Dans les tribus situées plus au nord, chez les Warrarnunga et dans les sociétés voisines[3], cette cérémonie fait actuellement défaut. Toutefois, on en trouve encore des traces qui semblent bien témoigner qu’il fut un temps où elle n’était pas ignorée. Jamais, il est vrai, le chef du clan ne mange rituellement et obligatoirement du totem. Mais, dans certains cas, les gens qui ne sont pas du totem dont l’Intichiuma vient d’être célébré, sont tenus d’apporter l’animal ou la plante au camp et de l’offrir au chef en lui demandant s’il veut en manger.
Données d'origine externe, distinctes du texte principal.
Lemma same_models_loop (n : nat) :
  ∀ (i i' : Z) tb tb',
    same_models tb tb' →
    (runTest_loop eval riscv_step n i tb).1 = (runTest_loop eval riscv_step n i' tb').1
    ∧ same_models (runTest_loop eval riscv_step n i tb).2
        (runTest_loop eval riscv_step n i' tb').2
    ∧ cycles_run (runTest_loop eval riscv_step n i tb).2 - cycles_run tb
      = cycles_run (runTest_loop eval riscv_step n i' tb').2 - cycles_run tb'.
Proof.
  induction n as [|n IH]; intros i i' tb tb' Hs.
  - cbn [runTest_loop fst snd]. split; [done|]. split; [done|lia].
  - rewrite !runTest_loop_S.
    destruct (same_models_round tb tb' Hs) as [Hv Hs'].
    rewrite <- Hv. destruct (round eval riscv_step tb).1.
    + destruct (IH (i + 1) (i' + 1) _ _ Hs') as (H1 & H2 & H3).
      split; [done|]. split; [done|].
      rewrite !round_cycles_run in H3. lia.
    + cbn [fst snd]. split; [done|].
      pose proof (round_cycles_run eval riscv_step tb) as Hc.
      pose proof (round_cycles_run eval riscv_step tb') as Hc'.
      destruct Hs' as (Hrtl & Href & Hmem). revert Hc Hc' Hrtl Href Hmem.
      generalize (round eval riscv_step tb).2, (round eval riscv_step tb').2.
      intros s s' Hc Hc' Hrtl Href Hmem. split.
      * unfold same_models. by autorewrite with fields.
      * autorewrite with fields. lia.
Qed.

Lemma same_models_test_start (name name' : string) (p : list Z) tb tb' :
  rtl tb = rtl tb' → ref_mem tb = ref_mem tb' →
  same_models (test_start eval name p tb) (test_start eval name' p tb').
Proof.
  intros Hrtl Hmem. unfold same_models, test_start.
  rewrite !reset_rtl_eq, !reset_ref, !reset_ref_mem.
  rewrite !loadProgram_rtl, !loadProgram_ref_mem.
  autorewrite with fields. by rewrite Hrtl, Hmem.
Qed.

(** X12.  The outcome of a test depends only on the hardware model and
    the reference memory it starts from: run from two testbenches that
    agree on these, under whatever names and with whatever counters,
    output or trace, the same program with the same budget leaves the
    same hardware model, reference CPU and reference memory, and adds the
    same amounts to the passed, failed and cycle counters. *)
Theorem runTest_outcome_independent (name name' : string) (program : list Z)
    (cycles : Z) tb tb' :
  rtl tb = rtl tb' → ref_mem tb = ref_mem tb' →
  let r := runTest eval riscv_step name program cycles tb in
  let r' := runTest eval riscv_step name' program cycles tb' in
  rtl r = rtl r' ∧ ref r = ref r' ∧ ref_mem r = ref_mem r'
  ∧ tests_passed r - tests_passed tb = tests_passed r' - tests_passed tb'
  ∧ tests_failed r - tests_failed tb = tests_failed r' - tests_failed tb'
  ∧ cycles_run r - cycles_run tb = cycles_run r' - cycles_run tb'.
Proof.
  intros Hrtl Hmem. cbv zeta.
  pose proof (same_models_test_start name name' program tb tb' Hrtl Hmem) as Hs.
  destruct (same_models_loop (Z.to_nat cycles) 0 0 _ _ Hs)
    as (Hv & (Hr1 & Hr2 & Hr3) & Hc).
  rewrite !test_start_cycles_run in Hc.
  rewrite !runTest_eq. cbv zeta. rewrite <- Hv.
  destruct (runTest_loop eval riscv_step (Z.to_nat cycles) 0
              (test_start eval name program tb)).1;
    autorewrite with fields;
    rewrite !runTest_loop_tests_passed, !runTest_loop_tests_failed;
    autorewrite with fields;
    (split; [done|]); (split; [done|]); (split; [done|]);
    (split; [lia|]); (split; lia).
Qed.
Lemma merged_items (station_data : list (str * str)) (d0 : dict cell cell)
      (k c : cell) :
  NoDup (dict_keys d0) ->
  In (k, c) (existing_data (merge station_data d0)) <->
  (In (k, c) d0 /\ ~ In k (map (fun e => Some (fst e)) station_data))
  \/ (exists k' v, k = Some k' /\ c = Some v /\ last_entry station_data k' v).
Proof.
  intros Hn0.
  assert (Hn : NoDup (dict_keys (existing_data (merge station_data d0)))).
  { now apply merged_nodup. }
  split.
  - intros Hin.
    apply (@dict_in_get _ _ cell_eqb cell_eqb_eq) in Hin; [|exact Hn].
    destruct (in_dec cell_eq_dec k (map (fun e => Some (fst e)) station_data))
      as [Hk | Hk].
    + right. apply in_map_iff in Hk as (e & <- & He).
      destruct (@entry_has_last station_data (fst e)) as [v Hv].
      { now apply in_map. }
      exists (fst e), v. repeat split; [|exact Hv].
      pose proof (@merged_last station_data (MergeState d0 0 0) _ _ Hv) as Hl.
      unfold merge in *. rewrite Hl in Hin. now injection Hin as <-.
    + left. split; [|exact Hk].
      apply (@dict_get_in _ _ cell_eqb cell_eqb_eq).
      rewrite <- Hin. symmetry.
      now apply (@merged_untouched_cell station_data (MergeState d0 0 0) k).
  - intros [[Hin Hk] | (k' & v & -> & -> & Hv)].
    + apply (@dict_get_in _ _ cell_eqb cell_eqb_eq).
      unfold merge.
      rewrite (@merged_untouched_cell station_data (MergeState d0 0 0) k Hk).
      now apply (@dict_in_get _ _ cell_eqb cell_eqb_eq).
    + apply (@dict_get_in _ _ cell_eqb cell_eqb_eq).
      exact (@merged_last station_data (MergeState d0 0 0) k' v Hv).
Qed.

(** Every record written is an existing record whose code the data do not mention, or the last entry of a code of the data. *)
Theorem records_written (station_data : list (str * str)) (csv : file table)
        (d0 : dict cell cell) (t : table) :
  read_existing csv = Ok d0 ->
  update_android_csv station_data csv = (Wrote t, true) ->
  forall r : row,
    In r (tl t) <->
    (exists k c,
        r = [written_field k; written_field c]
        /\ In (k, c) d0
        /\ ~ In k (map (fun e => Some (fst e)) station_data))
    \/ (exists k v, r = [k; v] /\ last_entry station_data k v).
Proof.
  intros Hread Hupd. unfold update_android_csv in Hupd. rewrite Hread in Hupd.
  destruct (sorted item_lt (existing_data (merge station_data d0)))
    as [s|] eqn:Hsorted; [|discriminate].
  injection Hupd as <-. simpl.
  pose proof (sorted_perm _ _ Hsorted) as Hperm.
  pose proof (read_existing_nodup csv Hread) as Hn0.
  intros r. rewrite in_map_iff. split.
  - intros ([k c] & <- & Hin).
    apply (Permutation_in _ (Permutation_sym Hperm)) in Hin.
    apply (@merged_items station_data d0 k c Hn0) in Hin
      as [[Hin Hk] | (k' & v & -> & -> & Hv)].
    + left. now exists k, c.
    + right. now exists k', v.
  - intros [(k & c & -> & Hin & Hk) | (k & v & -> & Hv)].
    + exists (k, c). split; [reflexivity|].
      apply (Permutation_in _ Hperm).
      apply (@merged_items station_data d0 k c Hn0). now left.
    + exists (Some k, Some v). split; [reflexivity|].
      apply (Permutation_in _ Hperm).
      apply (@merged_items station_data d0 (Some k) (Some v) Hn0).
      right. now exists k, v.
Qed.

Lemma records_written_witness :
  In ["03-58-01-01"; "9"] [["03-57-03-01"; "7"]; ["03-58-01-01"; "9"]] <->
  (exists k c,
      ["03-58-01-01"; "9"] = [written_field k; written_field c]
      /\ In (k, c) [(Some "03-57-03-01", Some "8");
                    (Some "03-58-01-01", Some "9")]
      /\ ~ In k (map (fun e => Some (fst e)) [("03-57-03-01", "7")]))
  \/ (exists k v,
         ["03-58-01-01"; "9"] = [k; v]
         /\ last_entry [("03-57-03-01", "7")] k v).
Proof.
  apply (@records_written
           [("03-57-03-01", "7")]
           (Some [["station_number"; "check_digit"];
                  ["03-57-03-01"; "8"]; ["03-58-01-01"; "9"]])
           [(Some "03-57-03-01", Some "8"); (Some "03-58-01-01", Some "9")]
           [["station_number"; "check_digit"];
            ["03-57-03-01"; "7"]; ["03-58-01-01"; "9"]]);
    reflexivity.
Defined.

End UpdateRecords.

(* ------------------------------------------------------------------ *)
(** ** simulate_android_import *)
(* ------------------------------------------------------------------ *)

Section ImportFacts.

Lemma split_with (sep : ascii) (s : str) :
  In sep s -> exists p q rest, split sep s = p :: q :: rest.
Proof.
  induction s as [|c r IH]; simpl; [tauto|].
  destruct (Ascii.eqb_spec c sep) as [-> | Hc].
  - intros _. destruct (split sep r) as [|q rest] eqn:E.
    + now apply split_not_nil in E.
    + now exists [], q, rest.
  - intros [H | H]; [congruence|].
    destruct (IH H) as (p & q & rest & ->). now exists (c :: p), q, rest.
Qed.

Lemma second_part (sep : ascii) (s : str) :
  (exists p, getitem (split sep s) 1 = Ok p) <-> In sep s.
Proof.
  split.
  - intros [p H]. destruct (in_dec ascii_dec sep s) as [Hin | Hout];
      [exact Hin|].
    rewrite (split_without _ _ Hout) in H. discriminate.
  - intros H. destruct (split_with _ _ H) as (p & q & rest & ->).
    now exists q.
Qed.

Lemma coverage_from (stations : list (str * str)) (d0 d : dict str nat) :
  foldM count_step stations d0 = Ok d ->
  (forall sc, In sc stations -> In "-"%char (fst sc))
  /\ forall a,
      dict_get str_eqb a d
      = match dict_get str_eqb a d0, length (filter (in_aisle a) stations) with
        | None, 0 => None
        | None, S n => Some (S n)
        | Some m, n => Some (m + n)
        end.
Proof.
  revert d0. induction stations as [|sc l IH]; intros d0; simpl.
  - intros H. injection H as <-. split; [tauto|].
    intros a. destruct (dict_get str_eqb a d0); [now rewrite Nat.add_0_r | reflexivity].
  - unfold count_step at 1.
    destruct (getitem (split "-" (fst sc)) 1) as [p|] eqn:Ep; simpl;
      [|discriminate].
    intros H. apply IH in H as [Hh Hc]. split.
    + intros sc' [<- | Hin]; [|now apply Hh].
      apply second_part. now exists p.
    + intros a. rewrite Hc.
      assert (Ha : in_aisle a sc = str_eqb p a).
      { unfold in_aisle. now rewrite Ep. }
      rewrite Ha. destruct (str_eqb p a) eqn:Epa.
      * apply str_eqb_eq in Epa. subst a.
        rewrite (@dict_get_set_same _ _ str_eqb str_eqb_eq). simpl.
        destruct (dict_get str_eqb p d0); f_equal; lia.
      * apply str_eqb_neq in Epa.
        rewrite (@dict_get_set_other _ _ str_eqb str_eqb_eq) by congruence.
        reflexivity.
Qed.

Lemma coverage_defined (stations : list (str * str)) (d0 : dict str nat) :
  (forall sc, In sc stations -> In "-"%char (fst sc)) ->
  exists d, foldM count_step stations d0 = Ok d.
Proof.
  revert d0. induction stations as [|sc l IH]; intros d0 H; simpl.
  - now exists d0.
  - unfold count_step at 1.
    destruct (proj2 (second_part "-" (fst sc))) as [p Hp].
    { apply H. now left. }
    rewrite Hp. simpl. apply IH. intros sc' Hin. apply H. now right.
Qed.
Fixpoint insert (x : A) (l : list A) : list A :=
  match l with
  | [] => [x]
  | y :: l' => if lt y x then y :: insert x l' else x :: l
  end.

Definition sorted (l : list A) : list A := fold_right insert [] l.
End Sorted.

(** [[x for x in l if p(x)]] where the test may raise. *)
Fixpoint filterM {A : Type} (p : A -> result bool) (l : list A)
  : result (list A) :=
  match l with
  | [] => Ok []
  | a :: l' =>
      b <- p a ;;
      r <- filterM p l' ;;
      Ok (if b then a :: r else r)
  end.

End Py.

(** ** The functions of Python's [statistics] that the program calls

    As in CPython 3.11: [mean] and [stdev] sum exact fractions and round
    once at the end; [median] sorts. *)

Module statistics.

Local Open Scope float_scope.

(** [float.as_integer_ratio]: the exact value of a finite float. *)
Definition exact_ratio (x : float) : option Q :=
  match Prim2SF x with
  | S754_zero _ => Some (0 # 1)%Q
  | S754_finite s m e =>
      let n := if s then Zneg m else Zpos m in
      Some match e with
           | Zneg k => (n # Pos.pow 2 k)%Q
           | _ => (Z.shiftl n e # 1)%Q
           end
  | S754_infinity _ | S754_nan => None
  end.

Fixpoint exact_ratios (data : list float) : option (list Q) :=
  match data with
  | [] => Some []
  | x :: data' =>
      match exact_ratio x, exact_ratios data' with
      | Some q, Some qs => Some (q :: qs)
      | _, _ => None
      end
  end.
(** * InnerEye/ML/lightning_models.py: the training-loop adapter layer

    A shallow embedding of the Lightning modules of
    [InnerEye/ML/lightning_models.py].  Every Python object is a dictionary of
    attributes, every method is a computation over the interpreter state that
    either returns or raises, and the writes made before an exception is raised
    stay in place, as they do in Python. *)

From Stdlib Require Import ZArith Lia.
From Stdlib Require PrimFloat SpecFloat FloatOps.
From stdpp Require Import base option list gmap strings.

Local Open Scope string_scope.
Local Open Scope Z_scope.

(** ** Python numbers *)

Abbreviation float := PrimFloat.float.

(** [float(z)] for a Python int: round to nearest even, [OverflowError] past
    the largest double. *)
Definition float_of_int (z : Z) : option float :=
  let f := FloatOps.SF2Prim (SpecFloat.binary_normalize FloatOps.prec FloatOps.emax z 0 false) in
  if PrimFloat.is_infinity f then None else Some f.

Definition f0 : float := PrimFloat.zero.
Definition f1 : float := PrimFloat.one.

(** ** Exceptions and outcomes *)

Inductive exn : Type :=
| AttributeError (name : string)
| NotImplementedError (msg : string)
| TypeError
| OverflowError
| IndexError
| KeyError.

Inductive outcome (A : Type) : Type :=
| Ok (a : A)
| Raise (e : exn).
Arguments Ok {A} a.
Arguments Raise {A} e.

(** A method is a function of the interpreter state; a raise keeps the state
    reached so far. *)
Definition M (S A : Type) : Type := S -> outcome A * S.

Definition ret {S A} (a : A) : M S A := fun s => (Ok a, s).
Definition raise {S A} (e : exn) : M S A := fun s => (Raise e, s).
Definition bind {S A B} (m : M S A) (k : A -> M S B) : M S B :=
  fun s => match m s with
           | (Ok a, s') => k a s'
           | (Raise e, s') => (Raise e, s')
           end.
Definition gets {S A} (f : S -> A) : M S A := fun s => (Ok (f s), s).
Definition modify {S} (f : S -> S) : M S unit := fun s => (Ok tt, f s).
Definition lift_option {S A} (e : exn) (o : option A) : M S A :=
  match o with Some a => ret a | None => raise e end.

#[export] Instance M_ret {S} : MRet (M S) := fun A => @ret S A.
#[export] Instance M_bind {S} : MBind (M S) := fun A B k m => @bind S A B m k.

Definition result {S A} (r : outcome A * S) : outcome A := fst r.
Definition final {S A} (r : outcome A * S) : S := snd r.

(** ** Constants of the module *)

Section Constants.
Import PrimFloat.
Definition MAX_ITEM_LOAD_TIME_SEC : float := 0.5%float.
Definition MAX_LOAD_TIME_WARNINGS : Z := 3.
End Constants.

(** ** Collaborators outside this file

    The model, the loss functions, the tensor library, the metrics utilities and
    the system clock are not part of [lightning_models.py]; the code is
    parametric in them. *)

(** A Python number: an unbounded int or a double. *)
Inductive num : Type := NInt (z : Z) | NFloat (f : float).

Inductive MetricType : Type :=
| LOSS | DICE | VOXEL_COUNT | LEARNING_RATE | SECONDS_PER_EPOCH | PATCH_CENTER.

Inductive ModelExecutionMode : Type := TRAIN | VAL | TEST.

#[export] Instance ModelExecutionMode_eq_dec : EqDecision ModelExecutionMode.
Proof. solve_decision. Defined.

(** The fields of the configuration object that the module reads. *)
Record Config : Type := mkConfig {
  ground_truth_ids : list string;
  effective_random_seed : Z;
  use_gpu : bool;
  compute_mean_teacher_model : bool
}.

(** The tensor library. *)
Class Torch : Type := {
  tensor : Type;
  (** [torch.nn.functional.softmax(t, dim)] *)
  softmax : tensor -> Z -> tensor;
  (** [t.item()] and [t.float()] *)
  tensor_item : tensor -> float;
  tensor_float : tensor -> tensor
}.

(** [CroppedSample]: the fields of a batched sample that the module reads. *)
Record CroppedSample `{Torch} : Type := mkCroppedSample {
  image : tensor;
  labels : tensor;
  mask_center_crop : tensor;
  labels_center_crop : tensor;
  center_indices : tensor
}.
Arguments mkCroppedSample {_} _ _ _ _ _.

(** Modelled from the spec: the class [MetricsDict] of
    [InnerEye/Common/metrics_dict.py] is missing.  It is the mutable metrics
    accumulator keyed by metric name and a hue: the hues it was created with,
    the values added so far in the order they were added, and the
    diagnostics. *)
Record MetricsDict `{Torch} : Type := mkMetricsDict {
  hues : list string;
  values : list (string * MetricType * num);
  diagnostics : list (MetricType * tensor)
}.
Arguments mkMetricsDict {_} _ _ _.

Class Collaborators `{Torch} : Type := {
  rng_state : Type;
  batch : Type;
  data_loader : Type;
  (** [time.time()]: the n-th reading of the system clock. *)
  clock : nat -> float;
  BACKGROUND_CLASS_NAME : string;
  DEFAULT_HUE_KEY : string;
  (** the network built by [config.create_model()], applied to its inputs *)
  model_call : list tensor -> tensor;
  segmentation_loss : tensor -> tensor -> tensor;
  scalar_loss : tensor -> tensor -> tensor;
  post_loss_logits_normalization : tensor -> tensor;
  CroppedSample_from_dict : batch -> CroppedSample;
  apply_mask_to_posteriors : tensor -> tensor -> tensor;
  posteriors_to_segmentation : tensor -> tensor;
  (** one row per crop, one column per class *)
  compute_dice_across_patches : tensor -> tensor -> bool -> list (list float);
  get_number_of_voxels_per_class : tensor -> list num;
  get_scalar_model_inputs_and_labels : Config -> batch -> list tensor * tensor;
  aggregate_segmentation_metrics : MetricsDict -> MetricsDict;
  MetricsDict_average : MetricsDict -> MetricsDict;
  create_metrics_dict_for_scalar_models : Config -> MetricsDict;
  (** the generator state that [ml_util.set_random_seed(seed)] installs *)
  set_random_seed : Z -> rng_state;
  create_data_loaders : Config -> list (ModelExecutionMode * data_loader)
}.

Section Model.
Context `{Collaborators}.

(** [MetricsDict(hues=...)]: no values yet. *)
Definition MetricsDict_new (hs : list string) : MetricsDict :=
  mkMetricsDict hs [] [].

Definition MetricsDict_add_metric (m : MetricsDict) (t : MetricType) (v : num) (hue : string)
  : MetricsDict :=
  mkMetricsDict (hues m) (values m ++ [(hue, t, v)]) (diagnostics m).

Definition MetricsDict_add_diagnostics (m : MetricsDict) (t : MetricType) (d : tensor)
  : MetricsDict :=
  mkMetricsDict (hues m) (values m) (diagnostics m ++ [(t, d)]).

(** [get_hue_names(include_default=False)] *)
Definition MetricsDict_get_hue_names (m : MetricsDict) : list string := hues m.

(** ** Python values *)

Definition loc : Type := nat.

#[warnings="-register-all"]
Inductive value : Type :=
| VNone
| VBool (b : bool)
| VInt (z : Z)
| VFloat (f : float)
| VList (l : list value)
| VMetrics (l : loc)              (* a MetricsDict object, by reference *)
| VSnapshot (s : rng_state)       (* a RandomStateSnapshot *)
| VConfig (c : Config)
| VModel                          (* the network of [config.create_model()] *)
| VSegmentationLoss               (* the callable of [create_segmentation_loss_function] *)
| VScalarLoss                     (* the callable of [create_scalar_loss_function] *)
| VNormalization                  (* [get_post_loss_logits_normalization_function()] *)
| VLoaders (d : list (ModelExecutionMode * data_loader)).

(** The number a value stands for in arithmetic ([bool] is a subclass of
    [int]). *)
Definition as_num (v : value) : option num :=
  match v with
  | VBool b => Some (NInt (Z.b2z b))
  | VInt z => Some (NInt z)
  | VFloat f => Some (NFloat f)
  | _ => None
  end.

Definition of_num (n : num) : value :=
  match n with NInt z => VInt z | NFloat f => VFloat f end.

Definition num_to_float (n : num) : outcome float :=
  match n with
  | NFloat f => Ok f
  | NInt z => match float_of_int z with Some f => Ok f | None => Raise OverflowError end
  end.

(** The binary operators [+] and [-]: int with int stays int, anything with a
    float is computed in floats. *)
Definition num_binop (fz : Z -> Z -> Z) (ff : float -> float -> float) (a b : num)
  : outcome value :=
  match a, b with
  | NInt x, NInt y => Ok (VInt (fz x y))
  | _, _ =>
      match num_to_float a, num_to_float b with
      | Ok x, Ok y => Ok (VFloat (ff x y))
      | Raise e, _ => Raise e
      | _, Raise e => Raise e
      end
  end.

Definition py_binop (fz : Z -> Z -> Z) (ff : float -> float -> float) (a b : value)
  : outcome value :=
  match as_num a, as_num b with
  | Some x, Some y => num_binop fz ff x y
  | _, _ => Raise TypeError
  end.

Definition py_add : value -> value -> outcome value := py_binop Z.add PrimFloat.add.

(** [float(v)] as the float operators apply it to their other operand. *)
Definition value_to_float (v : value) : outcome float :=
  match as_num v with
  | Some n => num_to_float n
  | None => Raise TypeError
  end.

(** [a - v] for a float [a], as in [time.time() - self.item_start_time]. *)
Definition float_sub_value (a : float) (v : value) : outcome float :=
  match value_to_float v with
  | Ok b => Ok (PrimFloat.sub a b)
  | Raise e => Raise e
  end.

(** [v + b] for a float [b], as in [self.total_load_time += item_load_time]. *)
Definition value_add_float (v : value) (b : float) : outcome float :=
  match value_to_float v with
  | Ok a => Ok (PrimFloat.add a b)
  | Raise e => Raise e
  end.

(** Exact comparison of a float with an int, as Python does it: [None] for a
    NaN, which compares false with everything. *)
Definition float_cmp_int (f : float) (z : Z) : option comparison :=
  match FloatOps.Prim2SF f with
  | SpecFloat.S754_nan => None
  | SpecFloat.S754_infinity s => Some (if s then Lt else Gt)
  | SpecFloat.S754_zero _ => Some (Z.compare 0 z)
  | SpecFloat.S754_finite s m e =>
      let v := SpecFloat.cond_Zopp s (Zpos m) in
      Some (if 0 <=? e then Z.compare (v * 2 ^ e) z else Z.compare v (z * 2 ^ (- e)))
  end.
Il refuse et ajoute : « J’ai fait ceci pour vous ; vous pouvez en manger librement[4] ». L’usage de la présentation subsiste donc et la question posée au chef paraît bien se rapporter à une époque où la consommation rituelle était pratiquée[5].

  1. Meyer, in Woods, p. 187.
  2. Nous en avons déjà cité un cas ; on en trouvera d’autres dans Spencer et Gillen, Nat. Tr., p. 205 ; North. Tr., p. 286.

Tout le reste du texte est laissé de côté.